* ACTIVITY: Both the line with "let ulT := u32 (Z.land" and the line with "let high := Z.land ulP 0x0ffff in" in the records below must appear in the output, along with every line between them, exactly and with nothing added.

* SOURCE MATERIAL:
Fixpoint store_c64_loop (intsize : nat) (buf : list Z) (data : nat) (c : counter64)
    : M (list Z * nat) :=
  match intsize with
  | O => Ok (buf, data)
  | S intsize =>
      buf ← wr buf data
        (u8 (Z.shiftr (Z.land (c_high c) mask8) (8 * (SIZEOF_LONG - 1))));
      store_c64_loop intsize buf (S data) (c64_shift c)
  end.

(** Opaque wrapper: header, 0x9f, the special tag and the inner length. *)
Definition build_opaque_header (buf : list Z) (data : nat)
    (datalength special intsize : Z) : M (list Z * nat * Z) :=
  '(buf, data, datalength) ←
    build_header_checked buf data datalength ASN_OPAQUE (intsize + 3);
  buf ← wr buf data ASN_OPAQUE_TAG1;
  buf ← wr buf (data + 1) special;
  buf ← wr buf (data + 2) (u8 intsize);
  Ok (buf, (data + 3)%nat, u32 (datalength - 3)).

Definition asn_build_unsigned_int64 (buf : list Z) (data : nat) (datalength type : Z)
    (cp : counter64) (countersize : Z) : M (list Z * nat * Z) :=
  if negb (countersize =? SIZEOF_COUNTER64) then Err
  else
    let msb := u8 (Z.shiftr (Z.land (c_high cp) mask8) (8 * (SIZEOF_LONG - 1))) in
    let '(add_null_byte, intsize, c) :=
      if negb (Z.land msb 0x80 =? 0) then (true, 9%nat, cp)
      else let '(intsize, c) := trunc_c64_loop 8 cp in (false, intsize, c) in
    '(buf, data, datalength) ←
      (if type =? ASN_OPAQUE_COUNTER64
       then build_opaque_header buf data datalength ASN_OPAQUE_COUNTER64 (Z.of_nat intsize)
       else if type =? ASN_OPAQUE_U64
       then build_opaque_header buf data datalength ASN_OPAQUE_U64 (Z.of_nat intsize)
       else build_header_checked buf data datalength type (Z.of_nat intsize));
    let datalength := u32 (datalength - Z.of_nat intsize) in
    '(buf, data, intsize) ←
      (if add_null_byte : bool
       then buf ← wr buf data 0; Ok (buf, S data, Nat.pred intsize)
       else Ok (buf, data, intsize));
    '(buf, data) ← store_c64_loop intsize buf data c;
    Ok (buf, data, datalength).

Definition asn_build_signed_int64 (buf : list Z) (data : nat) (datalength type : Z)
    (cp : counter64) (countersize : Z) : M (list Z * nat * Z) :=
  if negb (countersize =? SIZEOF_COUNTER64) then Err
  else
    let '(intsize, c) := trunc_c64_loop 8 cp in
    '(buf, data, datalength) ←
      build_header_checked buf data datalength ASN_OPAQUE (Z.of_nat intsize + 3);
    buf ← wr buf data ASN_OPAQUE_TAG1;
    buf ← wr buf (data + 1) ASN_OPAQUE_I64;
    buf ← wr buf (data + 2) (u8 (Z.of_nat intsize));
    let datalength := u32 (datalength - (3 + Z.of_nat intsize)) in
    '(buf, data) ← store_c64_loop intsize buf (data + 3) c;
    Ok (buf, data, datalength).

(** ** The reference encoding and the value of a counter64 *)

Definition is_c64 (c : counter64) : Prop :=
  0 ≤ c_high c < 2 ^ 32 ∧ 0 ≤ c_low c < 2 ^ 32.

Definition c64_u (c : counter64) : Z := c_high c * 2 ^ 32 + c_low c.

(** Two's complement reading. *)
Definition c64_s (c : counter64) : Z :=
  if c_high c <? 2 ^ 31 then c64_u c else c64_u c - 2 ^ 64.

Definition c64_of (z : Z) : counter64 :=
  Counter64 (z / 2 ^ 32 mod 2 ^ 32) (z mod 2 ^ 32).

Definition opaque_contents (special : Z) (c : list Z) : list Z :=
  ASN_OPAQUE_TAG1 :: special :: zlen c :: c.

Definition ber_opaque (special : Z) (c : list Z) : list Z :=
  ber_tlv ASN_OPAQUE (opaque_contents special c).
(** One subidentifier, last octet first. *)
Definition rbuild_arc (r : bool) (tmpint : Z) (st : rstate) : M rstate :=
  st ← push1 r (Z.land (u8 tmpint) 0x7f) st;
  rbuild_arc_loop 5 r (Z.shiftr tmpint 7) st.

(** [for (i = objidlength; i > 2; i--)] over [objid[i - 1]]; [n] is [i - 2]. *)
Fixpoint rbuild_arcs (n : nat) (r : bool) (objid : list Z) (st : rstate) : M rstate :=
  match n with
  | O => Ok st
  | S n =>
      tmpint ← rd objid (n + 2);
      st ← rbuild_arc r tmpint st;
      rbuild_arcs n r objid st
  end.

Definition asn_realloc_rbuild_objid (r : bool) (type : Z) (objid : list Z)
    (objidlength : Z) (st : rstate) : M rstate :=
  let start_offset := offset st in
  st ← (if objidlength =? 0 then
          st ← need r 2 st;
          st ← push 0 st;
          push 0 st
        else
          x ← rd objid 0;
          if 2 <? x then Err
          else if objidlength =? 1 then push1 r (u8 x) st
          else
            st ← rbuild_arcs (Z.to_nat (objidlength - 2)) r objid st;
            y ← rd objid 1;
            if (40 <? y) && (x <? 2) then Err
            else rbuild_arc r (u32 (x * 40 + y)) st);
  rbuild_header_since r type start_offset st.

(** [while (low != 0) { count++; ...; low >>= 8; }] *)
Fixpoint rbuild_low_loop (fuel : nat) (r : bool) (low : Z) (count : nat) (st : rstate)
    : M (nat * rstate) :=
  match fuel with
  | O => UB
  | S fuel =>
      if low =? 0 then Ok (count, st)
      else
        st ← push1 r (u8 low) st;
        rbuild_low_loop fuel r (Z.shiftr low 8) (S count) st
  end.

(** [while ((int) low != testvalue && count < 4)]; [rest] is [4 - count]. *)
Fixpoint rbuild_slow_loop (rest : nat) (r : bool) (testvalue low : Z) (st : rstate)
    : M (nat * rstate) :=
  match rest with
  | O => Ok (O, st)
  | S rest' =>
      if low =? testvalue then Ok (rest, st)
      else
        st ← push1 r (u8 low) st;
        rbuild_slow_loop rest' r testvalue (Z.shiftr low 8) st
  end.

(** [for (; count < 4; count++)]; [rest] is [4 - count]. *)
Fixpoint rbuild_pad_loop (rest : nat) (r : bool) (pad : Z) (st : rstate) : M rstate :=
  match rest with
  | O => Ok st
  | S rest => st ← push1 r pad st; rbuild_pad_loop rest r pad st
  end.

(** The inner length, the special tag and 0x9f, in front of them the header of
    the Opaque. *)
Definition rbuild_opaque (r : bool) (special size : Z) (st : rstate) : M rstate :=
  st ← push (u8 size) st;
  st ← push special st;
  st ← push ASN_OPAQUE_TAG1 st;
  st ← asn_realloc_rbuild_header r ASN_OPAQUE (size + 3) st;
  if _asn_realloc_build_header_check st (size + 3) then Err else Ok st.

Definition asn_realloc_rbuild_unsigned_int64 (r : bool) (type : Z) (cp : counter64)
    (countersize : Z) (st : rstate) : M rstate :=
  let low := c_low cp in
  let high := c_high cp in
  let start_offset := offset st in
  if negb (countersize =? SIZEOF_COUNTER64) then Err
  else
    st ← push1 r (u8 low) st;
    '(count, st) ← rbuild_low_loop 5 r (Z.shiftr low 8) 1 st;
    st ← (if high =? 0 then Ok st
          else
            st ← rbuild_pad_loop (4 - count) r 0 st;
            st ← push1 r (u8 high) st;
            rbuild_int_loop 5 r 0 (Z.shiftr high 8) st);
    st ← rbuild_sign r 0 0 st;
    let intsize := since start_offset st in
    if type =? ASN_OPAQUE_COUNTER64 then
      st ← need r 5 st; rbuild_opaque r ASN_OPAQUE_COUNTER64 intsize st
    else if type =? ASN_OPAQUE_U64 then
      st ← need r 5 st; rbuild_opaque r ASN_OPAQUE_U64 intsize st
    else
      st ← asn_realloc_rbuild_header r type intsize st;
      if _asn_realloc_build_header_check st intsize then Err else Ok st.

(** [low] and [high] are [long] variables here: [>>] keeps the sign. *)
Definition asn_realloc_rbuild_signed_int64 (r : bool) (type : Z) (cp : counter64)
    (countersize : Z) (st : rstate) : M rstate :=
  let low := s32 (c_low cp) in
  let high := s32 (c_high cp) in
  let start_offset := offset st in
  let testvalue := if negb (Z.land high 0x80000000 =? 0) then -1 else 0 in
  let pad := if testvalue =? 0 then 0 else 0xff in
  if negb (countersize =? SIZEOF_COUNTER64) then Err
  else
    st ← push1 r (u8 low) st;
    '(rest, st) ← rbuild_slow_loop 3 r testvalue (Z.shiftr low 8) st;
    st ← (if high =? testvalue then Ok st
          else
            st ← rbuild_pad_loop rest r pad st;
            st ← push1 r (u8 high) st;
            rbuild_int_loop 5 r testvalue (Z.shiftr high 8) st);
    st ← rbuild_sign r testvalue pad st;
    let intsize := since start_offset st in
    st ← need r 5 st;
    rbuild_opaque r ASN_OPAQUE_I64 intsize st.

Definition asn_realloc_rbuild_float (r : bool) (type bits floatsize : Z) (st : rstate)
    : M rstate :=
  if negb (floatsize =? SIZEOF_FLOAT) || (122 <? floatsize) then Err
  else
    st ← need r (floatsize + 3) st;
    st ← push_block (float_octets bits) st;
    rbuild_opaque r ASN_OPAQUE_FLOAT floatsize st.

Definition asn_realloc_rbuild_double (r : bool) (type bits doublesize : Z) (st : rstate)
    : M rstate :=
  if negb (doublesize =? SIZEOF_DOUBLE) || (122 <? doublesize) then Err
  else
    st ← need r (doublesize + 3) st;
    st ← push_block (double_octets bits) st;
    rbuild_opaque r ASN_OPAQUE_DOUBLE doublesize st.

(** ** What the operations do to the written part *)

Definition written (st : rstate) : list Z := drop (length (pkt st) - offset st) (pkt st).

--

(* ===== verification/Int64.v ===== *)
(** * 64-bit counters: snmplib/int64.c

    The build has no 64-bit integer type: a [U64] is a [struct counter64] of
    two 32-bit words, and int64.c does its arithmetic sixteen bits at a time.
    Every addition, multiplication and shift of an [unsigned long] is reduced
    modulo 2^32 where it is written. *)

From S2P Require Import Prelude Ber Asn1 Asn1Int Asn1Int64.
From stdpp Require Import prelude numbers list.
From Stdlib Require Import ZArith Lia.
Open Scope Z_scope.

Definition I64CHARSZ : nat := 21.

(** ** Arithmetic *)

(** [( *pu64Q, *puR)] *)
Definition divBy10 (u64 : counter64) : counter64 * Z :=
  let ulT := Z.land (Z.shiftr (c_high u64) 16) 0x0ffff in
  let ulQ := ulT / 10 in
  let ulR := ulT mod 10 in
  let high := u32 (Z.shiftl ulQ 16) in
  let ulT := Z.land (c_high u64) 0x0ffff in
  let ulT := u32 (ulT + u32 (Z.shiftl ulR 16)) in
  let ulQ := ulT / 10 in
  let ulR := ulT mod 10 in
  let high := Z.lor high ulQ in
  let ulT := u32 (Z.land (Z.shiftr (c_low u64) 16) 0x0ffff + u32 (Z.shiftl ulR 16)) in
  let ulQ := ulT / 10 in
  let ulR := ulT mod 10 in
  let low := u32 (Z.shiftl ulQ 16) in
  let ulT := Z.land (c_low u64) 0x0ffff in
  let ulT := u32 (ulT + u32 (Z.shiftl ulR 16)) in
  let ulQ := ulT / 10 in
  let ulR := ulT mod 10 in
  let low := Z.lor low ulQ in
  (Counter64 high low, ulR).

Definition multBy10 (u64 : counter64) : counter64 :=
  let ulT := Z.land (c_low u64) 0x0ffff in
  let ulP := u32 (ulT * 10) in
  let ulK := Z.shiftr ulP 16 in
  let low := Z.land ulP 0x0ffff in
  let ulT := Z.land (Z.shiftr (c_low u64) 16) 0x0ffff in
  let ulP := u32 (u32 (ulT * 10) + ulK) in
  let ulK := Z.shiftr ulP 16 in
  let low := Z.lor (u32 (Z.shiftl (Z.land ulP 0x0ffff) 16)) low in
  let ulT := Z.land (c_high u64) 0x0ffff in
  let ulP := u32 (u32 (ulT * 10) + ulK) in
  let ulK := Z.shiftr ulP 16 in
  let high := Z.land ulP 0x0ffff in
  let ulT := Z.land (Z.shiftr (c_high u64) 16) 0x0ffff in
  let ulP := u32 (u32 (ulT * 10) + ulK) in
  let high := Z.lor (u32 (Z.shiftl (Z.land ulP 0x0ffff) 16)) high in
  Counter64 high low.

* * *

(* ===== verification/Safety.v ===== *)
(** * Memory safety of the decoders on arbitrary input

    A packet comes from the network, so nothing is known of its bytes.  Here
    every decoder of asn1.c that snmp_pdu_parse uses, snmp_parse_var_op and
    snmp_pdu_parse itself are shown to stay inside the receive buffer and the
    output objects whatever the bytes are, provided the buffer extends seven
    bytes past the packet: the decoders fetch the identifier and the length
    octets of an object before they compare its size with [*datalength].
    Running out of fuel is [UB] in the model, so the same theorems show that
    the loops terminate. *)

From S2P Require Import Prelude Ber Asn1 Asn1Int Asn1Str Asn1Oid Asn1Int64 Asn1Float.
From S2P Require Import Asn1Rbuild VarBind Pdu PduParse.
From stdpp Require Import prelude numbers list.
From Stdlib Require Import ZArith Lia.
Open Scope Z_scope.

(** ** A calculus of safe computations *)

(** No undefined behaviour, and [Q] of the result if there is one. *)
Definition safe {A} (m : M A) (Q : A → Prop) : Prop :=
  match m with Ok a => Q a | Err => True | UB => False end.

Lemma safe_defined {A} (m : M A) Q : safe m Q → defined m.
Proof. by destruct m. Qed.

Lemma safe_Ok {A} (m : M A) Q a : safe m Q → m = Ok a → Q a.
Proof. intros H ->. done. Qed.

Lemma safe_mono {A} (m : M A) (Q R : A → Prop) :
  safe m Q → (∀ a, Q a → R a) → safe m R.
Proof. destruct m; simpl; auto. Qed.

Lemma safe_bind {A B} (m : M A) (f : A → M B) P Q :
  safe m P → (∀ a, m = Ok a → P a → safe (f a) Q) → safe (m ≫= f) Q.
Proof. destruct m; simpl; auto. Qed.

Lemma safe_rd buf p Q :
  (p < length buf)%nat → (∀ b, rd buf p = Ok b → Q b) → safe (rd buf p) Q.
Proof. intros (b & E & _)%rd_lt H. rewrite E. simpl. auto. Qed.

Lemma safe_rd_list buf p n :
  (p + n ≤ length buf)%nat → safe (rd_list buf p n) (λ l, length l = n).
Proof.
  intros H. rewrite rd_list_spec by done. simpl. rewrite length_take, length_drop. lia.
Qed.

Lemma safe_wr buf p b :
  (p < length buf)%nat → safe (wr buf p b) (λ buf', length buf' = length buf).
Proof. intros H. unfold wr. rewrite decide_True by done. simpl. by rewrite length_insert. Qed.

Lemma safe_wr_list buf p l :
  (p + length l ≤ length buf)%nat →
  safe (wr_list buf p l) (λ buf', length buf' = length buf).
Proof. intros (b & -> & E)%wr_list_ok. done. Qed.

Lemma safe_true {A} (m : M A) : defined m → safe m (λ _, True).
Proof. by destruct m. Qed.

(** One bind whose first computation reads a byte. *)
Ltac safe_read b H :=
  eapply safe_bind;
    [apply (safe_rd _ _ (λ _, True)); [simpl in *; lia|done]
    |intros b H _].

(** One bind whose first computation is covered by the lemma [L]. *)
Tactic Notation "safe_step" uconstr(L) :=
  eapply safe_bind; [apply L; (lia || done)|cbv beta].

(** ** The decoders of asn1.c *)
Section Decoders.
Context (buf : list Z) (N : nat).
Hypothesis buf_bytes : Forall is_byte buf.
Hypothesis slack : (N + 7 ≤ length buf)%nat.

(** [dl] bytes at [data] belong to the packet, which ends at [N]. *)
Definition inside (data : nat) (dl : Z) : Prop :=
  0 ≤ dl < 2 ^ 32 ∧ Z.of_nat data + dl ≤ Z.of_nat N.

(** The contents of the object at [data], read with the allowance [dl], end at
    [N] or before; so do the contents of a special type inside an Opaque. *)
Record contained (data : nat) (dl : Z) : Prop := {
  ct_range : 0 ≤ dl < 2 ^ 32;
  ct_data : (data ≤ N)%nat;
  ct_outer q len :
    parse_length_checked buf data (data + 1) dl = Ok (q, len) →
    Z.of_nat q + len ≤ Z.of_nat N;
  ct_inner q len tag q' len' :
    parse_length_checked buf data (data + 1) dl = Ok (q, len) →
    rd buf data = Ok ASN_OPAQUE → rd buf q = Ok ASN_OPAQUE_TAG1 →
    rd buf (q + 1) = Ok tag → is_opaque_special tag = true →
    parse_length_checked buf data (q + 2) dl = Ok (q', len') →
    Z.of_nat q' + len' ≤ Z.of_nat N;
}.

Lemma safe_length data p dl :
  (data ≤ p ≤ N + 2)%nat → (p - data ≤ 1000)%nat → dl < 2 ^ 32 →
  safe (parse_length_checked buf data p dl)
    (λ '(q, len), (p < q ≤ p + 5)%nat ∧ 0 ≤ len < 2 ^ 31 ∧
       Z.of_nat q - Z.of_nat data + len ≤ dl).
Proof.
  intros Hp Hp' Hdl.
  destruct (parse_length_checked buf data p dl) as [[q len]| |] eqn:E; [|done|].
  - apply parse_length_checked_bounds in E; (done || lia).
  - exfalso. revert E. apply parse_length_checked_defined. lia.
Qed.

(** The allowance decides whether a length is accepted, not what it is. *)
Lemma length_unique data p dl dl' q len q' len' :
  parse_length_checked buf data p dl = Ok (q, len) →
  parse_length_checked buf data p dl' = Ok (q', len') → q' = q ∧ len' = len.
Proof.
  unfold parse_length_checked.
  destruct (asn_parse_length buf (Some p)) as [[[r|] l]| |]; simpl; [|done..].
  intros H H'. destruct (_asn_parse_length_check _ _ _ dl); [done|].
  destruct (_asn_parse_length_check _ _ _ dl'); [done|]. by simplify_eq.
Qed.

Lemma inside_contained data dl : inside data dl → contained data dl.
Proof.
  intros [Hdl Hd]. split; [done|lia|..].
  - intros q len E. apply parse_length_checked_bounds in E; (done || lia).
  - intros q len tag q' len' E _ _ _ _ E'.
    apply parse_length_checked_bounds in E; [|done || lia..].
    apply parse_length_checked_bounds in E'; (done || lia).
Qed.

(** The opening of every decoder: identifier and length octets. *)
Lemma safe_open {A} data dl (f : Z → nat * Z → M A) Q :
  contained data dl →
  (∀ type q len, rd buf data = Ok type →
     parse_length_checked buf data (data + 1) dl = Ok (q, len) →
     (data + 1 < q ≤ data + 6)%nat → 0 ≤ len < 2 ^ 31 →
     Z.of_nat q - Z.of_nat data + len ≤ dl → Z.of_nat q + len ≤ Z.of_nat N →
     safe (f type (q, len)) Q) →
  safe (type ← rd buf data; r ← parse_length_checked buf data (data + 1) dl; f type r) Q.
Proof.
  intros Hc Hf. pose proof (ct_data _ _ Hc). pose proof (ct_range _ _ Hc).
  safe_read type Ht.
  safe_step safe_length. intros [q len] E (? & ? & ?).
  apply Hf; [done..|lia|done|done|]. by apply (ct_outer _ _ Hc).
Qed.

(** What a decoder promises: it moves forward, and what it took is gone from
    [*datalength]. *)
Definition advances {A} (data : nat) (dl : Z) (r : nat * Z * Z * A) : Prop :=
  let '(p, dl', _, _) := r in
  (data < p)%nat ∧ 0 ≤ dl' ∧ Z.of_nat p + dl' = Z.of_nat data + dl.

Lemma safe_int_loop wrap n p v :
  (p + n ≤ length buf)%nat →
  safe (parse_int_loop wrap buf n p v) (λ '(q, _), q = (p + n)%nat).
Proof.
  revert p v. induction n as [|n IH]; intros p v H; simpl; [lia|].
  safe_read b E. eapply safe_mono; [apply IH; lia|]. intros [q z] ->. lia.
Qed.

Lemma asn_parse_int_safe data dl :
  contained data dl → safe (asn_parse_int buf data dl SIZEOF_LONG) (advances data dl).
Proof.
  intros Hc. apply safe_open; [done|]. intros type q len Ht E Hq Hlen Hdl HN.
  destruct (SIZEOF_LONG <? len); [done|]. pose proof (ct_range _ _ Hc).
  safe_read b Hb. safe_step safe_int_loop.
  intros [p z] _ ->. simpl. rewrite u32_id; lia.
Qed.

* RESPONSE TO THIS TASK:
  let ulT := u32 (Z.land (Z.shiftr (c_low u64) 16) 0x0ffff + u32 (Z.shiftl ulR 16)) in
  let ulQ := ulT / 10 in
  let ulR := ulT mod 10 in
  let low := u32 (Z.shiftl ulQ 16) in
  let ulT := Z.land (c_low u64) 0x0ffff in
  let ulT := u32 (ulT + u32 (Z.shiftl ulR 16)) in
  let ulQ := ulT / 10 in
  let ulR := ulT mod 10 in
  let low := Z.lor low ulQ in
  (Counter64 high low, ulR).

Definition multBy10 (u64 : counter64) : counter64 :=
  let ulT := Z.land (c_low u64) 0x0ffff in
  let ulP := u32 (ulT * 10) in
  let ulK := Z.shiftr ulP 16 in
  let low := Z.land ulP 0x0ffff in
  let ulT := Z.land (Z.shiftr (c_low u64) 16) 0x0ffff in
  let ulP := u32 (u32 (ulT * 10) + ulK) in
  let ulK := Z.shiftr ulP 16 in
  let low := Z.lor (u32 (Z.shiftl (Z.land ulP 0x0ffff) 16)) low in
  let ulT := Z.land (c_high u64) 0x0ffff in
  let ulP := u32 (u32 (ulT * 10) + ulK) in
  let ulK := Z.shiftr ulP 16 in
  let high := Z.land ulP 0x0ffff in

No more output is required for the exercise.